Archive for the ‘Uncategorized’ Category

Friendliness and The Three Laws

December 25, 2011 Leave a comment

If there is one topic that is most likely to come up when discussing the problem of Friendly AI, whether you are talking to an AI researcher or a member of the general public, it is Asimov’s Three Law of Robotics. In case you have not encountered them in any of the Robot books or the 2004 movie adaptation, they are:

  1. A robot may not injure a human being or, through inaction, allow a human being to come to harm.
  2. A robot must obey the orders given to it by human beings, except where such orders would conflict with the First Law.
  3. A robot must protect its own existence as long as such protection does not conflict with the First or Second Laws.

Of course, the role of The Three Laws in your conversation will vary widely depending on who you are talking to. Many people will simply dismiss the whole FAI problem by referencing them. Those arguing that the problem is important often bring up The Three Laws as a perfect example how unexpectedly difficult building Friendly machines is in practice, pointing out (correctly) that most of the short stories in the original I Robot used some special case where The Three Laws produced interesting or problematic situations. Over the roughly 40 years in which he developed the universe of the Robot books, Asimov adjusted his Laws over time in response the such criticism. By The Robots of Dawn (1984) we find a world where The Laws have a nuanced definition of “harm” to include emotional harm, and an ability to override orders if it believes the human giving them is not mentally capable. Here the chance of extinction level events from accidental non-friendliness seems quite small, although clever humans are finding more ways to exploit The Laws against their original intent. The network of goals and beliefs seems pretty well tuned to general friendliness in the societies Asimov creates. Sure it’s a heuristic soup that might have gone horribly wrong if it were implemented in the real world but, all things considered, it’s a pretty good soup.

However, there’s one aspect of the laws that is almost never brought up; Asimov’s robots were never self modifying. He makes it very clear that robots have neither the understanding nor the tools to effectively self modify, although he doesn’t give much of a reason why this should be so. And they still manage to have all the political intrigue and capacity of inspiring discussion, even without self modification. Asimov did later added a zeroth law of protecting Humanity as a whole, “discovered” by a robot in Robots and Empire. It has it’s own flaws, but I think the rest of his work stands on it’s own as an effective example of the vast difference in difficulty between friendly AI and Friendly AI. In most discourse outside the SIAI/Less Wrong community the capitalization makes no difference; friendly just means “won’t harm humanity in the long run”. But the original ‘formal’ definition proposed by Eliezer Yudkowsky makes explicit reference to self modification:

[Friendliness is] an invariant which you can prove a  recursively self-improving optimizer obeys.

It’s not overly jargony, but some of the terms could use a little unpacking.

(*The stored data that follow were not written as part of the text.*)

(** * fscrawler.controller.fsapi: request partitioning, result ingestion,
      relationship resolution and the per-hop driver

    A shallow embedding of [src/fscrawler/controller/fsapi.py].  Python
    integers are [Z], ids are [string]s, dictionaries are [gmap]s, sets are
    [gset]s, parsed JSON documents are values of [json], and an exception is
    the [Raise] case of [result]. *)

From Equations Require Import Equations.
From stdpp Require Import gmap strings list fin_maps.
From Stdlib Require Import ZArith Lia Ascii.

Local Open Scope Z_scope.
Local Set Warnings "-register-all".

(** ** Exceptions and fallible computations *)

(** The exceptions the module can raise.  [IllTyped] stands for the
    [TypeError] / [AttributeError] Python raises when an operation meets a JSON
    value of the wrong type; it is also the answer of the model where an id
    position holds something that is not a string, which is outside the data
    model (ids are strings: they are joined with [","] into a request path). *)
Inductive exn : Type :=
| KeyError (key : string)
| ValueError
| IllTyped
| TransportFailure.

Inductive result (A : Type) : Type :=
| Ok (a : A)
| Raise (e : exn).
Arguments Ok {A} a.
Arguments Raise {A} e.

Global Instance result_ret : MRet result := λ A a, Ok a.
Global Instance result_bind : MBind result := λ A B k m,
  match m with
  | Ok a => k a
  | Raise e => Raise e
  end.

(** A [for] loop whose body may raise: the state is threaded from one
    iteration to the next and the first exception ends the loop. *)
Fixpoint for_each {A S} (body : A → S → result S) (l : list A) (s : S)
  : result S :=
  match l with
  | [] => Ok s
  | x :: l' => s' ← body x s; for_each body l' s'
  end.

(** ** Request partitioning *)

Module Partition.

(** [sys.maxsize] of a 64-bit CPython: the largest stop [itertools.islice]
    accepts. *)
Definition sys_maxsize : Z := 2 ^ 63 - 1.

(** The loop of [split_seq]: [list(islice(it, size))] takes the next [size]
    items of the iterator, the loop ends at the first empty [item]. *)
Equations? split_seq_loop {A} (size : nat) (it : list A) : list (list A)
  by wf (length it) lt :=
  split_seq_loop 0%nat _ := [];
  split_seq_loop (S _) [] := [];
  split_seq_loop (S n) (x :: it') :=
    take (S n) (x :: it') :: split_seq_loop (S n) (drop (S n) (x :: it')).
Proof. simpl. rewrite length_drop. lia. Qed.

(** [split_seq(iterable, size)].  [islice] raises [ValueError] for a stop
    that is negative or above [sys.maxsize]; the generator raises it when it is
    first advanced. *)
Definition split_seq {A} (iterable : list A) (size : Z)
  : result (list (list A)) :=
  if bool_decide (0 ≤ size ≤ sys_maxsize)
  then Ok (split_seq_loop (Z.to_nat size) iterable)
  else Raise ValueError.

(** One request of a group.  With [max_ids_per_request > 1] a request is a
    list of ids ([ids[i*m:(i+1)*m]]); otherwise [final = ids] and a request is
    the id itself, not wrapped in a list. *)
Inductive request : Type :=
| Ids (l : list string)
| BareId (i : string).

(** The ids a request carries. *)
Definition request_ids (r : request) : list string :=
  match r with
  | Ids l => l
  | BareId i => [i]
  end.

(** A Python slice [l[a:b]] for [0 ≤ a ≤ b]. *)
Definition slice {A} (l : list A) (a b : nat) : list A :=
  take (b - a) (drop a l).

(** The list comprehension
    [[req_id for req_id in ids if req_id is not None and req_id not in exclusion]]. *)
Definition keep (exclusion : gset string) (req_id : option string) : option string :=
  match req_id with
  | Some i => if bool_decide (i ∈ exclusion) then None else Some i
  | None => None
  end.

Definition filter_ids (ids : list (option string)) (exclusion : gset string)
  : list string :=
  omap (keep exclusion) ids.

(** [partition_requests(ids, exclusion, max_ids_per_request,
    max_concurrent_requests)].  [exclusion] is [None] or a set (of a
    dictionary, its keys); the result is the list of groups the returned
    generator yields. *)
Definition partition_requests (ids : list (option string))
    (exclusion : option (gset string))
    (max_ids_per_request max_concurrent_requests : Z)
  : result (list (list request)) :=
  let exclusion := default ∅ exclusion in
  let ids := filter_ids ids exclusion in
  let final :=
    if bool_decide (1 < max_ids_per_request) then
      let m := Z.to_nat max_ids_per_request in
      (λ i, Ids (slice ids (i * m) ((i + 1) * m)))
        <$> seq 0 (Z.to_nat ((Z.of_nat (length ids) + max_ids_per_request - 1)
                              `div` max_ids_per_request))
    else BareId <$> ids in
  split_seq final max_concurrent_requests.

(** The module constants. *)
Definition MAX_PERSONS : Z := 200.
Definition MAX_CONCURRENT_REQUESTS : Z := 40.

End Partition.

Import Partition.

(** ** Parsed JSON documents and the Python operations applied to them *)

(** A document as [json.loads] returns it.  Only the truth value of a number is
    ever looked at, so a number is kept by an integer value.  The members of a
    parsed object have distinct keys. *)
Inductive json : Type :=
| JNull
| JBool (b : bool)
| JNum (n : Z)
| JStr (s : string)
| JList (items : list json)
| JObj (members : list (string * json)).

Module Py.

(** [bool(v)] *)
Definition truthy (v : json) : bool :=
  match v with
  | JNull => false
  | JBool b => b
  | JNum n => bool_decide (n ≠ 0)
  | JStr s => bool_decide (s ≠ "")
  | JList items => bool_decide (items ≠ [])
  | JObj members => bool_decide (members.*1 ≠ [])
  end.

(** The value bound to [k] in the members of an object. *)
Fixpoint assoc (k : string) (members : list (string * json)) : option json :=
  match members with
  | [] => None
  | (k', v) :: rest => if decide (k' = k) then Some v else assoc k rest
  end.

(** [s in t] for two strings: [s] occurs in [t]. *)
Fixpoint occurs (s t : string) : bool :=
  String.prefix s t ||
  match t with
  | EmptyString => false
  | String _ t' => occurs s t'
  end.

Definition is_str (k : string) (v : json) : bool :=
  match v with
  | JStr s => bool_decide (s = k)
  | _ => false
  end.

(** [k in v] for a string [k]: a key of an object, an item of a list, a
    substring of a string; [TypeError] for the rest. *)
Definition contains (k : string) (v : json) : result bool :=
  match v with
  | JObj members => Ok (bool_decide (is_Some (assoc k members)))
  | JList items => Ok (existsb (is_str k) items)
  | JStr s => Ok (occurs k s)
  | _ => Raise IllTyped
  end.

(** [v[k]] for a string [k]: [KeyError] for a missing key of an object,
    [TypeError] for anything that is not an object. *)
Definition getitem (v : json) (k : string) : result json :=
  match v with
  | JObj members =>
      match assoc k members with
      | Some x => Ok x
      | None => Raise (KeyError k)
      end
  | _ => Raise IllTyped
  end.

(** The characters of a string, as [for c in s] yields them. *)
Definition chars (s : string) : list string :=
  (λ c, String c "") <$> String.list_ascii_of_string s.

(** [for x in v]: the items of a list, the keys of an object, the characters
    of a string; [TypeError] for the rest. *)
Definition iter (v : json) : result (list json) :=
  match v with
  | JList items => Ok items
  | JObj members => Ok (JStr <$> members.*1)
  | JStr s => Ok (JStr <$> chars s)
  | _ => Raise IllTyped
  end.

(** A value where the code needs a string (the argument of [urlparse]). *)
Definition as_str (v : json) : result string :=
  match v with
  | JStr s => Ok s
  | _ => Raise IllTyped
  end.

(** A value in an id position (a dictionary key or set member of the graph):
    the model follows the code on strings. *)
Definition as_id (v : json) : result string := as_str v.


(** [s.strip('/')] *)
Fixpoint lstrip_slash (s : string) : string :=
  match s with
  | String "/"%char s' => lstrip_slash s'
  | _ => s
  end.

Definition strip_slash (s : string) : string :=
  String.rev (lstrip_slash (String.rev (lstrip_slash s))).

(** [",".join(parts)] *)
Fixpoint join (sep : string) (parts : list string) : string :=
  match parts with
  | [] => ""
  | [p] => p
  | p :: rest => p +:+ sep +:+ join sep rest
  end.

End Py.

(** ** Collaborators outside this module *)

(** The enumeration [RelationshipType] of [fscrawler.model.relationship_types]
    is not among the sources; it is taken as a parameter: its members, the
    call [RelationshipType(value)] that finds the member with a value (or
    raises [ValueError]), the member [UNSPECIFIED_PARENT], and the comparison
    [member != s] with a string [s], of which it is only assumed that a member
    differs from every string that is not its value. *)
Class RelationshipTypes := {
  RelationshipType : Type;
  RelationshipType_eq_dec :: EqDecision RelationshipType;
  RelationshipType_call : string → option RelationshipType;
  UNSPECIFIED_PARENT : RelationshipType;
  ne_str : RelationshipType → string → bool;
  ne_str_other_value v w t :
    RelationshipType_call v = Some t → v ≠ w → ne_str t w = true;
}.

(** The consistency validator held by the graph ([graph.cp_validator]) is a
    parameter: its state and its method [add(child, parent, rel_id)]. *)
Class Validator := {
  ChildParentValidator : Type;
  cp_add : ChildParentValidator → string → string → string → ChildParentValidator;
}.

(** [urllib.parse.urlparse(url).path] for a string [url] ([ValueError] for a
    URL the parser rejects). *)
Class UrlLib := {
  urlparse_path : string → result string;
}.

(** The transport: the state of a [Session] and its one operation
    [get_urla(path)], which yields the parsed document ([JNull] for an empty
    body) or fails. *)
Class Transport := {
  Session : Type;
  get_urla : Session → string → Session * result json;
}.

(** [str(l)] for a list of strings, as an f-string formats it. *)
Class Formatting := {
  str_of_list : list string → string;
}.

(** The asyncio event loop, by the order in which the coroutines gathered for
    one group complete. *)
Record EventLoop := {
  completion : ∀ A : Type, list A → list A;
}.

(** ** The graph *)

(** Modelled from the spec: the class [Individual] of
    [fscrawler.model.individual] is missing; by the spec an individual is an
    id, the hop depth at first discovery and an opaque raw payload, and
    [add_data] records the payload. *)
Record Individual := {
  fid : string;
  hop : Z;
  payload : json;
}.

Definition Individual_new (i : string) : Individual :=
  {| fid := i; hop := 0; payload := JNull |}.

Definition set_hop (h : Z) (ind : Individual) : Individual :=
  {| fid := fid ind; hop := h; payload := payload ind |}.

Definition add_data (person : json) (ind : Individual) : Individual :=
  {| fid := fid ind; hop := hop ind; payload := person |}.

(** The attributes of [fscrawler.model.graph.Graph] the module reads and
    writes: the dictionary [individuals], the set [frontier], the dictionary
    [relationships] keyed by (child, parent), and [cp_validator]. *)
Record Graph `{RelationshipTypes, Validator} := {
  individuals : gmap string Individual;
  frontier : gset string;
  relationships : gmap (string * string) RelationshipType;
  cp_validator : ChildParentValidator;
}.

(** [graph.get_relationships_to_validate(strict_resolve)]: a query answered by
    the graph and its validator, whose selection rule is theirs. *)
Class Resolution `{RelationshipTypes, Validator} := {
  get_relationships_to_validate : Graph → bool → list (option string);
}.

Section GraphOps.
Context `{RelationshipTypes, Validator}.

Definition set_individuals (f : gmap string Individual → gmap string Individual)
    (g : Graph) : Graph :=
  {| individuals := f (individuals g); frontier := frontier g;
     relationships := relationships g; cp_validator := cp_validator g |}.

Definition set_frontier (f : gset string → gset string) (g : Graph) : Graph :=
  {| individuals := individuals g; frontier := f (frontier g);
     relationships := relationships g; cp_validator := cp_validator g |}.

Definition set_relationships
    (f : gmap (string * string) RelationshipType
         → gmap (string * string) RelationshipType)
    (g : Graph) : Graph :=
  {| individuals := individuals g; frontier := frontier g;
     relationships := f (relationships g); cp_validator := cp_validator g |}.

Definition set_cp_validator (f : ChildParentValidator → ChildParentValidator)
    (g : Graph) : Graph :=
  {| individuals := individuals g; frontier := frontier g;
     relationships := relationships g; cp_validator := f (cp_validator g) |}.

(** Modelled from the spec: [Graph.add_to_frontier] is missing; by the spec
    ingestion registers the id into the frontier, a set. *)
Definition add_to_frontier (i : string) (g : Graph) : Graph :=
  set_frontier (λ fr, fr ∪ {[i]}) g.

(** Modelled from the spec: [Graph.add_parent_child_relationship] is
    missing; by the spec an edge is unique per (child, parent), is created
    on first discovery with the unspecified type, and is afterwards only
    updated by resolution. *)
Definition add_parent_child_relationship (child parent : string) (g : Graph)
  : Graph :=
  set_relationships
    (λ rels, match rels !! (child, parent) with
             | Some _ => rels
             | None => <[(child, parent) := UNSPECIFIED_PARENT]> rels
             end) g.
End GraphOps.

(** ** [FamilySearchAPI]: relationship resolution and result ingestion *)

Definition GET_PERSONS : string := "/platform/tree/persons/.json?pids=".
Definition RESOLVE_RELATIONSHIP : string :=
  "/platform/tree/child-and-parents-relationships/".
(** The type inferred for a [const] whose initializer is an object literal
    without [as const]: the literal types of the properties widen to
    [boolean] and [string], and no property is [readonly]. *)
Fixpoint infer (e : expr) : ty :=
  match e with
  | EBool _ => TBoolean
  | EStr _ => TString
  | EObj props =>
      TObject
        ((fix go (ps : list (string * expr)) (acc : list (string * ty)) :=
            match ps with
            | [] => acc
            | (k, e') :: rest => go rest (define_prop k (infer e') acc)
            end) props [])
  end.

(** [typeof environment] *)
Definition environment_type : ty := infer environment_expr.

Definition mem (k : string) (ks : list string) : bool :=
  existsb (String.eqb k) ks.

(** The exact check of a value against an object type: every declared field
    is an own property holding a value of the field's type, and there is no
    own property besides the declared ones.  It is stricter than
    assignability to the type, which lets further properties through
    ([assignable] below). *)
Fixpoint has_type (v : value) (t : ty) : bool :=
  match t, v with
  | TBoolean, VBool _ => true
  | TString, VString _ => true
  | TObject fs, VObject ps =>
      (fix fields_ok (fs' : list (string * ty)) : bool :=
         match fs' with
         | [] => true
         | (k, t') :: rest =>
             match lookup k ps with
             | Some w => has_type w t'
             | None => false
             end && fields_ok rest
         end) fs
      && forallb (fun k => mem k (map fst fs)) (map fst ps)
  | _, _ => false
  end.

(** The shape seen through a path of property names: the kind of what the
    read yields, or nothing when the read throws. *)
Definition shape_at (v : value) (path : list string) : option kind :=
  match get_path v path with
  | Ok w => Some (kind_of w)
  | Throw _ => None
  end.

Definition fields_of (v : value) : list (string * value) :=
  match v with
  | VObject ps => ps
  | _ => []
  end.

Definition scalar_fields (v : value) : nat :=
  length (filter (fun kv => is_scalar (snd kv)) (fields_of v)).

Definition record_fields (v : value) : nat :=
  length (filter (fun kv => is_record (snd kv)) (fields_of v)).

(** Every path of property names that leads to a declared field, the nested
    record itself included. *)
Fixpoint field_paths (v : value) : list (list string) :=
  match v with
  | VObject ps =>
      (fix go (ps' : list (string * value)) : list (list string) :=
         match ps' with
         | [] => []
         | (k, w) :: rest =>
             ([k] :: map (cons k) (field_paths w)) ++ go rest
         end)%list ps
  | _ => []
  end.

(** The paths that end in a value that is not a record, with that value. *)
Fixpoint leaves (v : value) : list (list string * value) :=
  match v with
  | VObject ps =>
      (fix go (ps' : list (string * value)) : list (list string * value) :=
         match ps' with
         | [] => []
         | (k, w) :: rest =>
             match w with
             | VObject _ =>
                 map (fun pv => (k :: fst pv, snd pv)) (leaves w)
             | _ => [([k], w)]
             end ++ go rest
         end)%list ps
  | _ => []
  end.

Definition string_field_paths : list (list string) :=
  [ ["apiServerUrl"];
    ["auth0"; "url"];
    ["auth0"; "audience"];
    ["auth0"; "clientId"];
    ["auth0"; "callbackURL"] ].

(** ** The process after module load *)

(** What code holding the exported binding can do with it. *)
Inductive op : Type :=
| OpGet (name : string) (path : list string)
| OpSet (name : string) (path : list string) (w : value).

Another way of saying it would be: a characteristic of an intelligent agent is “friendly” if you can prove something about it will not change if the agent has perfect knowledge of itself and can perfectly modify itself. Note that this says nothing about what you would want that characteristic to be or how you could influence it. That is an entirely separate question which will also have to be solved before Friendly AI is possible. It a hard problem and a primary source of plot points in Asimov’s books, but it is not The Hard Problem of ‘simply’ proving that such an invariant exists. Beyond a broad understanding of some general characteristics we really have almost no idea what a recursively self modifying agent might do. The general mind bending-ness of the problem points to issues that go to the core of our understanding of mathematics and what systems can or cannot prove about themselves, and makes it clear that throwing a few intuitive heuristics in to start and hoping for the best when you’re building your seed AI is not in any way sufficient to show friendliness.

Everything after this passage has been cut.